Foods containing milk solids or whey.
Is Communicable
No, galactokinase deficiency is not communicable. It is a genetic disorder and cannot be spread from person to person.
Precautions
Dietary Management: Strict adherence to a galactose-restricted diet is crucial. Consult a registered dietitian with experience in metabolic disorders.
Early Detection: Newborn screening programs can identify the condition early.
Genetic Counseling: Families with a history of galactokinase deficiency should seek genetic counseling to understand the risk of recurrence.
Regular Eye Exams: Monitor for the development or progression of cataracts.
How long does an outbreak last?
Galactokinase deficiency is not an infectious disease and does not involve outbreaks. It is a chronic, lifelong condition that requires ongoing management. Cataracts can develop rapidly in infancy if dietary restrictions are not implemented.
How is it diagnosed?
Newborn Screening: Many states include galactokinase deficiency in their newborn screening programs, which involves testing a small blood sample from the baby's heel.

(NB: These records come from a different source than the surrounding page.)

(** An instance of [mohsm_same_channel]. *)
Lemma mohsm_same_channel_witness :
  let X := Mat 1 [[0]] in
  MultiOutputHarmonizableSpectralKernel.Ksub example_mohsm 0 0 X (Some X)
  = (K ← MultiOutputSpectralKernel.Ksub
           (MultiOutputHarmonizableSpectralKernel.to_mosm example_mohsm) 0 0 X (Some X) ;
     Ok (mat_zip_with (λ k avg,
           k * (Rpower (2 * PI) (INR 1 / 2) * sqrt (1 * 1) ^ 1)
             * Rtrigo_def.exp (- (1 / 2) * dot (vsquare (vsub avg [0])) [1 * 1 * 1]))
           K (Kernel.average X (Some X)))).
Proof.
  intros X. exact (mohsm_same_channel example_mohsm 0 X (Some X) 1 eq_refl).
Defined.
End harmonizable_example.

(** ** The uncoupled kernel and the spectral kernel *)

(** How the two cross-channel blocks are related: the block of the
    uncoupled kernel is the block of a spectral kernel whose phases are the
    phases of the uncoupled kernel divided by 2 pi (and whose magnitudes
    multiply to the entry of L L^T). *)
Lemma umosm_cross_as_mosm (u : UncoupledMultiOutputSpectralKernel.t)
    (m : MultiOutputSpectralKernel.t) (i j : nat) (X1 : matrix R) (X2 : option (matrix R))
    (mi mj : R) :
  i ≠ j →
  MultiOutputSpectralKernel.input_dims m = UncoupledMultiOutputSpectralKernel.input_dims u →
  MultiOutputSpectralKernel.active_dims m = UncoupledMultiOutputSpectralKernel.active_dims u →
  MultiOutputSpectralKernel.mean m = UncoupledMultiOutputSpectralKernel.mean u →
  MultiOutputSpectralKernel.variance m = UncoupledMultiOutputSpectralKernel.variance u →
  MultiOutputSpectralKernel.delay m = UncoupledMultiOutputSpectralKernel.delay u →
  MultiOutputSpectralKernel.phase m
  = fmap (M:=list) (λ p, p / (2 * PI))%R <$> UncoupledMultiOutputSpectralKernel.phase u →
  MultiOutputSpectralKernel.magnitude m !! i = Some mi →
  MultiOutputSpectralKernel.magnitude m !! j = Some mj →
  UncoupledMultiOutputSpectralKernel.at_pair
    (UncoupledMultiOutputSpectralKernel.magnitude_product u) i j = Ok (mi * mj)%R →
  UncoupledMultiOutputSpectralKernel.Ksub u i j X1 X2
  = MultiOutputSpectralKernel.Ksub m i j X1 X2.
Proof.
  intros Hij HD Hact Hmean Hvar Hdelay Hphase Hmi Hmj Hpair.
  unfold UncoupledMultiOutputSpectralKernel.Ksub, MultiOutputSpectralKernel.Ksub,
    UncoupledMultiOutputSpectralKernel.twopi, MultiOutputSpectralKernel.twopi.
  rewrite HD, Hact, Hmean, Hvar, Hdelay, Hphase.
  destruct (Kernel._active_input _ X1 X2) as [[S1 S2]|]; [|done].
  cbn [mbind result_bind fst snd]. rewrite !decide_False by done.
  destruct (at_channel (UncoupledMultiOutputSpectralKernel.variance u) i) as [vi|]; [|done].
  cbn [mbind result_bind].
  destruct (at_channel (UncoupledMultiOutputSpectralKernel.variance u) j) as [vj|]; [|done].
  cbn [mbind result_bind].
  destruct (at_channel (UncoupledMultiOutputSpectralKernel.mean u) i) as [ui|]; [|done].
  cbn [mbind result_bind].
  destruct (at_channel (UncoupledMultiOutputSpectralKernel.mean u) j) as [uj|]; [|done].
  cbn [mbind result_bind].
  rewrite Hpair. unfold at_channel. rewrite Hmi, Hmj. cbn [of_option mbind result_bind].
  destruct (UncoupledMultiOutputSpectralKernel.delay u) as [delays|]; [|done].
  cbn [attribute of_option mbind result_bind].
  destruct (delays !! i) as [di|]; [|done]. cbn [of_option mbind result_bind].
  destruct (delays !! j) as [dj|]; [|done]. cbn [of_option mbind result_bind].
  destruct (UncoupledMultiOutputSpectralKernel.phase u) as [phases|]; [|done].
  cbn [fmap option_fmap option_map attribute of_option mbind result_bind].
  rewrite !list_lookup_fmap.
  destruct (phases !! i) as [pi|]; [|done].
  cbn [fmap option_fmap option_map of_option mbind result_bind].
  destruct (phases !! j) as [pj|]; [|done].
  cbn [fmap option_fmap option_map of_option mbind result_bind].
  f_equal. unfold mat_map. f_equal. apply map_ext. intros row. apply map_ext. intros tau.
  f_equal. f_equal. pose proof PI_RGT_0. field. lra.
Qed.

Section uncoupled_example.
Local Open Scope R_scope.

(** C4 at a failing input: the cross-channel block between channels 0 and
    1 at the single point 0.  The spectral kernel multiplies the phase
    difference by 2 pi inside the cosine, the uncoupled kernel adds it
    behind the product: with the same mean, variance, delay and phase and
    with the magnitude product replaced by (L L^T)[0,1], the blocks are
    -sqrt(2 pi) and sqrt(2 pi) cos(1/2). *)
Lemma umosm_cross_failing_input :
  let X := Mat 1 [[0]] in
  UncoupledMultiOutputSpectralKernel.at_pair
    (UncoupledMultiOutputSpectralKernel.magnitude_product example_umosm) 0 1 = Ok 1
  ∧ MultiOutputSpectralKernel.Ksub example_mosm 0 1 X (Some X) = Ok (Mat 1 [[- sqrt (2 * PI)]])
  ∧ UncoupledMultiOutputSpectralKernel.Ksub example_umosm 0 1 X (Some X)
    = Ok (Mat 1 [[sqrt (2 * PI) * cos (1 / 2)]])
  ∧ UncoupledMultiOutputSpectralKernel.Ksub example_umosm 0 1 X (Some X)
    ≠ MultiOutputSpectralKernel.Ksub example_mosm 0 1 X (Some X).
Proof.
  intros X.
  assert (MultiOutputSpectralKernel.Ksub example_mosm 0 1 X (Some X)
          = Ok (Mat 1 [[- sqrt (2 * PI)]])) as Hmosm.
  { cbn. rewrite decide_False by done.
    unfold Kernel.distance, pairwise, mat_map, MultiOutputSpectralKernel.twopi.
    cbn. apply single_entry.
    unfold dot, vsum, vmul, vsquare, vsub, vscale, vadd, vinv, vprod. cbn.
    at_zero. replace (2 * PI * ((0 - 0 + (0 - 0)) * (1 / (1 + 1) * (1 * 1 + 1 * 1)) + 0 + (1 / 2 - 0)))
      with PI by lra.
    rewrite cos_PI. replace (2 * 1 * (1 / (1 + 1)) * 1 * 1) with 1 by lra.
    rewrite sqrt_1. replace (1 / 2) with (/ 2) by lra.
    rewrite Rpower_sqrt by apply twopi_pos. lra. }
  assert (UncoupledMultiOutputSpectralKernel.Ksub example_umosm 0 1 X (Some X)
          = Ok (Mat 1 [[sqrt (2 * PI) * cos (1 / 2)]])) as Humosm.
  { cbn. rewrite decide_False by done. rewrite !decide_True by lia.
    rewrite decide_False by lia.
    unfold Kernel.distance, pairwise, mat_map, UncoupledMultiOutputSpectralKernel.twopi.
    cbn. apply single_entry.
    unfold dot, vsum, vmul, vsquare, vsub, vscale, vadd, vinv, vprod. cbn.
    at_zero.
    replace (2 * PI * ((0 - 0 + (0 - 0)) * (1 / (1 + 1) * (1 * 1 + 1 * 1)) + 0) + (1 / 2 - 0))
      with (1 / 2) by lra.
    replace (2 * 1 * (1 / (1 + 1)) * 1 * 1) with 1 by lra.
    rewrite sqrt_1. replace (1 / 2) with (/ 2) at 1 by lra.
    rewrite Rpower_sqrt by apply twopi_pos. lra. }
  split_and!; [| done | done |].
  - cbn. rewrite !decide_True by lia. rewrite decide_False by lia.
    unfold dot, vsum, vmul. cbn. f_equal. lra.
  - rewrite Hmosm, Humosm. intros [= Heq].
    assert (0 < sqrt (2 * PI)) as Hs by (apply sqrt_lt_R0, twopi_pos).
    assert (0 < cos (1 / 2)) as Hc.
    { apply cos_gt_0; pose proof PI2_1; lra. }
    nra.
Qed.
End uncoupled_example.

(** ** The convolution kernel without a second point set

    [GaussianConvolutionProcessKernel.Ksub] takes the same-channel formula
    whenever [X2] is omitted, whatever [j] is.  For two different channels
    the call without [X2] is therefore not the call with [X2 = X1], and the
    two orders of the channels are not transposes of each other.  The
    symmetry above is about two point sets that are both given. *)

Section convolution_example.
Local Open Scope R_scope.

Lemma sqrt_quarter : sqrt (1 / 4) = 1 / 2.
Proof. replace (1 / 4) with ((1 / 2) * (1 / 2)) by lra. apply sqrt_square. lra. Qed.

Remark conv_second_omitted :
  let X := Mat 1 [[0]] in
  GaussianConvolutionProcessKernel.Ksub example_conv 0 1 X None = Ok (Mat 1 [[1]])
  ∧ GaussianConvolutionProcessKernel.Ksub example_conv 1 0 X None = Ok (Mat 1 [[1 / 2]])
  ∧ mat_transpose <$> GaussianConvolutionProcessKernel.Ksub example_conv 0 1 X None
    ≠ GaussianConvolutionProcessKernel.Ksub example_conv 1 0 X None.
Proof.
  intros X.
  assert (GaussianConvolutionProcessKernel.Ksub example_conv 0 1 X None = Ok (Mat 1 [[1]]))
    as H01.
  { cbn. unfold Kernel.squared_distance, pairwise, mat_map. cbn. apply single_entry.
    unfold dot, vsum, vmul, vsquare, vsub, vscale, vadd, vinv, vprod. cbn.
    at_zero. replace (1 * 1 / ((2 * 0 + 1) * 1)) with 1 by lra. rewrite sqrt_1. lra. }
  assert (GaussianConvolutionProcessKernel.Ksub example_conv 1 0 X None = Ok (Mat 1 [[1 / 2]]))
    as H10.
  { cbn. unfold Kernel.squared_distance, pairwise, mat_map. cbn. apply single_entry.
    unfold dot, vsum, vmul, vsquare, vsub, vscale, vadd, vinv, vprod. cbn.
    at_zero. replace (1 * 1 / ((2 * (3 / 2) + 1) * 1)) with (1 / 4) by lra.
    rewrite sqrt_quarter. lra. }
  split_and!; [done | done |]. rewrite H01, H10. cbn. intros [= Heq]. lra.
Qed.
End convolution_example.

(** * Further properties *)

(** ** util.py: stacking and splitting *)

Section util_more.
Context {A : Type}.
Variable zero : A.
Variable of_channel : nat → A.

Blood Galactose Levels: Elevated levels of galactose in the blood may indicate the condition.
Urine Galactitol Levels: Elevated levels of galactitol in the urine can also be indicative of GALK deficiency.
Enzyme Assay: Measuring galactokinase enzyme activity in red blood cells.
Genetic Testing: Analyzing the GALK1 gene for mutations.
Eye Exam: An ophthalmological exam will identify cataracts.
Timeline of Symptoms
Birth/Early Infancy: Elevated galactose levels are detectable through newborn screening.
Within first few months of life: Cataracts typically begin to develop if galactose intake is not restricted. The speed varies.
Later in Infancy/Childhood (if untreated): In rare cases, developmental delays may become apparent.
Important Considerations
Dietary Adherence: Maintaining a strict galactose-free diet throughout life is crucial to preventing long-term complications.
Nutritional Adequacy: Ensuring adequate nutrition while restricting galactose is important, especially during periods of growth.
Lifelong Monitoring: Regular monitoring of galactose levels and ophthalmological exams are necessary to assess the effectiveness of treatment and identify any potential complications.
Support Groups: Connecting with other families affected by galactokinase deficiency can provide valuable support and information.
Education: Educating caregivers, school personnel, and other relevant individuals about the condition and dietary requirements is important for ensuring appropriate management.